Extracted data below:

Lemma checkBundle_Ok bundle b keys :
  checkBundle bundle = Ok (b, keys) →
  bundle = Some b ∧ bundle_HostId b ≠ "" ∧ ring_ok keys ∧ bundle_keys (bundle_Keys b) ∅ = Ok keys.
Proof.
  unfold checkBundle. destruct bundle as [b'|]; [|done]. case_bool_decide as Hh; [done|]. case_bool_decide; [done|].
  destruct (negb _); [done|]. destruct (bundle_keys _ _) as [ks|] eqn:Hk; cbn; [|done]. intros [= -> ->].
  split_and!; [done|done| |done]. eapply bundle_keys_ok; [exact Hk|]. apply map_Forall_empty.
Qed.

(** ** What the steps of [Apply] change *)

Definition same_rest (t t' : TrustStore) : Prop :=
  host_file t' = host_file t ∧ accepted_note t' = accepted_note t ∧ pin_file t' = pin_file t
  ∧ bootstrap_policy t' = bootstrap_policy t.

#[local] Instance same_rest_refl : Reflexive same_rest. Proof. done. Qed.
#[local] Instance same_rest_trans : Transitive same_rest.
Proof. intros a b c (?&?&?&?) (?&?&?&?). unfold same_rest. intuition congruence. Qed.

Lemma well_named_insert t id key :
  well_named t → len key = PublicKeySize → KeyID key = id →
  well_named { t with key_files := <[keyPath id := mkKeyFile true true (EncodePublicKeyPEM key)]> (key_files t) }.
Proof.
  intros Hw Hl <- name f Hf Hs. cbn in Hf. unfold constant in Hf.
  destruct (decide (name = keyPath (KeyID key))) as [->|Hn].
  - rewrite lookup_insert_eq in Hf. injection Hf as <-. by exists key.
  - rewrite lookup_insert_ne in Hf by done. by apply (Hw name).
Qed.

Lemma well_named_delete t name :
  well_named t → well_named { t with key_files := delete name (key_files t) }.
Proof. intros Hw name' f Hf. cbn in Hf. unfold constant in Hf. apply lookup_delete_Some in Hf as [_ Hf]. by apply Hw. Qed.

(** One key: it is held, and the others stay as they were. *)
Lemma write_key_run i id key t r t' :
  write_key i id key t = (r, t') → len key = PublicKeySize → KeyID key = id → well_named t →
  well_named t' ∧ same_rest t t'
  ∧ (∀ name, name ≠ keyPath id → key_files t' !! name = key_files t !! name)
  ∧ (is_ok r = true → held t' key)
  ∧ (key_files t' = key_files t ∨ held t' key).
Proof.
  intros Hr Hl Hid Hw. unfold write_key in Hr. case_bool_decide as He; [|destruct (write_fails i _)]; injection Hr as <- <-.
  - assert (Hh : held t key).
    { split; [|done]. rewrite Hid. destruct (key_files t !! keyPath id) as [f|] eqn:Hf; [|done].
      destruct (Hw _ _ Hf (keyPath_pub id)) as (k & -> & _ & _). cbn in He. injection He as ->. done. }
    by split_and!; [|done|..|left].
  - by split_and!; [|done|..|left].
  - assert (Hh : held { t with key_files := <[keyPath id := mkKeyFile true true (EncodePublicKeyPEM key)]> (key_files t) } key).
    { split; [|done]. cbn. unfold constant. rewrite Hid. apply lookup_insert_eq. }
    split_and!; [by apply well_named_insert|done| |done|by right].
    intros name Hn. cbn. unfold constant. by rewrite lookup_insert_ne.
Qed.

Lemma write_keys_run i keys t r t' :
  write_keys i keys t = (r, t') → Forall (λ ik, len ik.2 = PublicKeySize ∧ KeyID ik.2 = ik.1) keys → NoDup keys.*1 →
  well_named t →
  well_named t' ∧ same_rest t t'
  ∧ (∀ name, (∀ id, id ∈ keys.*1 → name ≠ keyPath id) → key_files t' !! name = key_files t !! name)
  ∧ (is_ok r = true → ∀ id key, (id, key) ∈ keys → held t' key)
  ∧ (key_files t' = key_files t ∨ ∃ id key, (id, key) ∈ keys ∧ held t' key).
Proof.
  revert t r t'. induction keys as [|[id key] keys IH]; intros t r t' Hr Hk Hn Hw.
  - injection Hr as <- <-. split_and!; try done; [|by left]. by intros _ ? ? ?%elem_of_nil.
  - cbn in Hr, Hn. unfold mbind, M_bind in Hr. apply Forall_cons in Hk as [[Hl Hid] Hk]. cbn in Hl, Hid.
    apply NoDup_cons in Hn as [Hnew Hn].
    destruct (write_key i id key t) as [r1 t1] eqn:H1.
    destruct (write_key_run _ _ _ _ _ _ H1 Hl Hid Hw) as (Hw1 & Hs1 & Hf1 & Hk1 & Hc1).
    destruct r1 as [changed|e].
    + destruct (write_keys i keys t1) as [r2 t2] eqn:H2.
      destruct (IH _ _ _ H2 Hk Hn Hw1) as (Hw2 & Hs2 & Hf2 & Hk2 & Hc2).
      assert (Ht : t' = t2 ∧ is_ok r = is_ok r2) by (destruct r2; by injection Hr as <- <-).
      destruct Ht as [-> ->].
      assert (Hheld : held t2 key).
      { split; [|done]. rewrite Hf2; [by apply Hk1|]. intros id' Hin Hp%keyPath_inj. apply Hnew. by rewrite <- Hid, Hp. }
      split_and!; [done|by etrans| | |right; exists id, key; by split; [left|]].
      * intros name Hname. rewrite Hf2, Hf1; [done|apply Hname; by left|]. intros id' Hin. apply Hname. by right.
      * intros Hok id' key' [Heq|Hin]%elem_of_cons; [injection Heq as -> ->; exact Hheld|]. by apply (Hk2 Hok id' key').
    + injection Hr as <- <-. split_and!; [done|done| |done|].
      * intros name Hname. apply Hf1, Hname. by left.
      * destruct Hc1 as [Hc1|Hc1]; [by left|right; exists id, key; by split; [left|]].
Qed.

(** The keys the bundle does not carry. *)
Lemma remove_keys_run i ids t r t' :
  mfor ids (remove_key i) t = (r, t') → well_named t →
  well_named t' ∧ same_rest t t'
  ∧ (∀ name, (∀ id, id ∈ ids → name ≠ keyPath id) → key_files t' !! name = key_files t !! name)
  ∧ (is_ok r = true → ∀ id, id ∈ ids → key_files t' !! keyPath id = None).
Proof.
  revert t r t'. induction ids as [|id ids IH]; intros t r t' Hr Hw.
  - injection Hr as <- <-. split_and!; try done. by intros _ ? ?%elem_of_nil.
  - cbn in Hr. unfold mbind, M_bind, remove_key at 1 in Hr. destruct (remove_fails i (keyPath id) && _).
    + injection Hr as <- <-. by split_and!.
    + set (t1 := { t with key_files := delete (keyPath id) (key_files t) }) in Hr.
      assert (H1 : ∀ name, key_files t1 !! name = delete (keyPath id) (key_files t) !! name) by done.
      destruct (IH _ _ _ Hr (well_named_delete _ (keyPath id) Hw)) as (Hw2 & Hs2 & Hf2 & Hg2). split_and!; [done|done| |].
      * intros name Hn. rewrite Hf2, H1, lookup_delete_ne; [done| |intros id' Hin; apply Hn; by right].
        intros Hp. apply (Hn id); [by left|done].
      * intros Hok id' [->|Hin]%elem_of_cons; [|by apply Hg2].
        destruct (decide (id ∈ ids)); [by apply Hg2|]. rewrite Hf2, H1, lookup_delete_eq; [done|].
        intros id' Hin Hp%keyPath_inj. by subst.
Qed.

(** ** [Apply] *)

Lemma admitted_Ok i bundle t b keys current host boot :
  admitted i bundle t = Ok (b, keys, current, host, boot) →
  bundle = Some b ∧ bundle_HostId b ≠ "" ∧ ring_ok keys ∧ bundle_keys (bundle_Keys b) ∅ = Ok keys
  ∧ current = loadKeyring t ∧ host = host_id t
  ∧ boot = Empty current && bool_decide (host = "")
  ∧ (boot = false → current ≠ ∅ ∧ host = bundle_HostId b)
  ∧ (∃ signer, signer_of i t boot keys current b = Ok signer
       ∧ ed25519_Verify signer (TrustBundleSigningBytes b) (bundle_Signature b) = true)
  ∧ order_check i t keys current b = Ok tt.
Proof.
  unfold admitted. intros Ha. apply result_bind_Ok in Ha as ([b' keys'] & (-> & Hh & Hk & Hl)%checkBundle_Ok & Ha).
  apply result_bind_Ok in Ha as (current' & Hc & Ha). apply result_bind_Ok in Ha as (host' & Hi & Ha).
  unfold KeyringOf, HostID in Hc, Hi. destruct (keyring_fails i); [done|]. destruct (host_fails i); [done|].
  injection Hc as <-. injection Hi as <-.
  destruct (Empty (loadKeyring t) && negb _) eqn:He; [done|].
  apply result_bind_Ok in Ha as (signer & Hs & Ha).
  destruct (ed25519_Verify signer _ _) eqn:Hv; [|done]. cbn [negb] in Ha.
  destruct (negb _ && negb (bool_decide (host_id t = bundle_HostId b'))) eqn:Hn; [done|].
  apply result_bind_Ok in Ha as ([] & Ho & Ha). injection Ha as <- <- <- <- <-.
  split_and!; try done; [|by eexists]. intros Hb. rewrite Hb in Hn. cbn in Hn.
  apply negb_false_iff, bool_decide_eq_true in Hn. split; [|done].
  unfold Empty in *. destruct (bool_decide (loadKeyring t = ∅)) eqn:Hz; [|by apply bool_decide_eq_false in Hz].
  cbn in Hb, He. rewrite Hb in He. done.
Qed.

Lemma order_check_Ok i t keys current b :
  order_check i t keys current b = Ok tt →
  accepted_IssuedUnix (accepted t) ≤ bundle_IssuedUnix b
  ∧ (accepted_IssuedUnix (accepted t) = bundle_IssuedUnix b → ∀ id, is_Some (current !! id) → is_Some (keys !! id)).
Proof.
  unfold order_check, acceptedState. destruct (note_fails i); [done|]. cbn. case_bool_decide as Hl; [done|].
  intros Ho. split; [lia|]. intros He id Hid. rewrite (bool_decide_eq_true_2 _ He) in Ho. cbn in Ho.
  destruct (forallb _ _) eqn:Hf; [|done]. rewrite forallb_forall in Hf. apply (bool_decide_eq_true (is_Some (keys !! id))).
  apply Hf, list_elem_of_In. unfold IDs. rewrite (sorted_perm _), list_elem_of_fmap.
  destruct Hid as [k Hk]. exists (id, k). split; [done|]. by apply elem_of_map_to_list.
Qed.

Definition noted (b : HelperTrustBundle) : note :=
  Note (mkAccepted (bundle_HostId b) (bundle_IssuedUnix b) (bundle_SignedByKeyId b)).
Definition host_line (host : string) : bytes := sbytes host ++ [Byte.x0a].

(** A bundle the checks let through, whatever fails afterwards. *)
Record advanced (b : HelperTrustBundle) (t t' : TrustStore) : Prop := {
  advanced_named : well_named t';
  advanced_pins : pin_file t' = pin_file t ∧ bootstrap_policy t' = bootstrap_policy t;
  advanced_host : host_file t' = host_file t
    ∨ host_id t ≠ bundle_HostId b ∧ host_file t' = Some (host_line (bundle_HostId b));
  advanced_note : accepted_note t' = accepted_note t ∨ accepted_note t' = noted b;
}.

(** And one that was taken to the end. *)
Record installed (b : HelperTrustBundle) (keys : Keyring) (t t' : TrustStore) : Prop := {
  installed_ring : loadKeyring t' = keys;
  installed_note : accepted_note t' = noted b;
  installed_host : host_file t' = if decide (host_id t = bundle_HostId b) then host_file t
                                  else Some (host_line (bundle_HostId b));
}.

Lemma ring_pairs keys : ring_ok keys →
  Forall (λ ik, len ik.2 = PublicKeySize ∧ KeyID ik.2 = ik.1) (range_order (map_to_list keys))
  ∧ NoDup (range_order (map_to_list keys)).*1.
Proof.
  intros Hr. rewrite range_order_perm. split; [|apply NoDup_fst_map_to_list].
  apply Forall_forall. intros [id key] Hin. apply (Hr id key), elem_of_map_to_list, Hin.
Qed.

End of Extracted data.

— Exercise prompt —
Only the line containing "installed_host : host_file" and the lines after it, up to and including the last line of the data, should appear in the answer, exactly as written.

— Result —
  installed_host : host_file t' = if decide (host_id t = bundle_HostId b) then host_file t
                                  else Some (host_line (bundle_HostId b));
}.

Lemma ring_pairs keys : ring_ok keys →
  Forall (λ ik, len ik.2 = PublicKeySize ∧ KeyID ik.2 = ik.1) (range_order (map_to_list keys))
  ∧ NoDup (range_order (map_to_list keys)).*1.
Proof.
  intros Hr. rewrite range_order_perm. split; [|apply NoDup_fst_map_to_list].
  apply Forall_forall. intros [id key] Hin. apply (Hr id key), elem_of_map_to_list, Hin.
Qed.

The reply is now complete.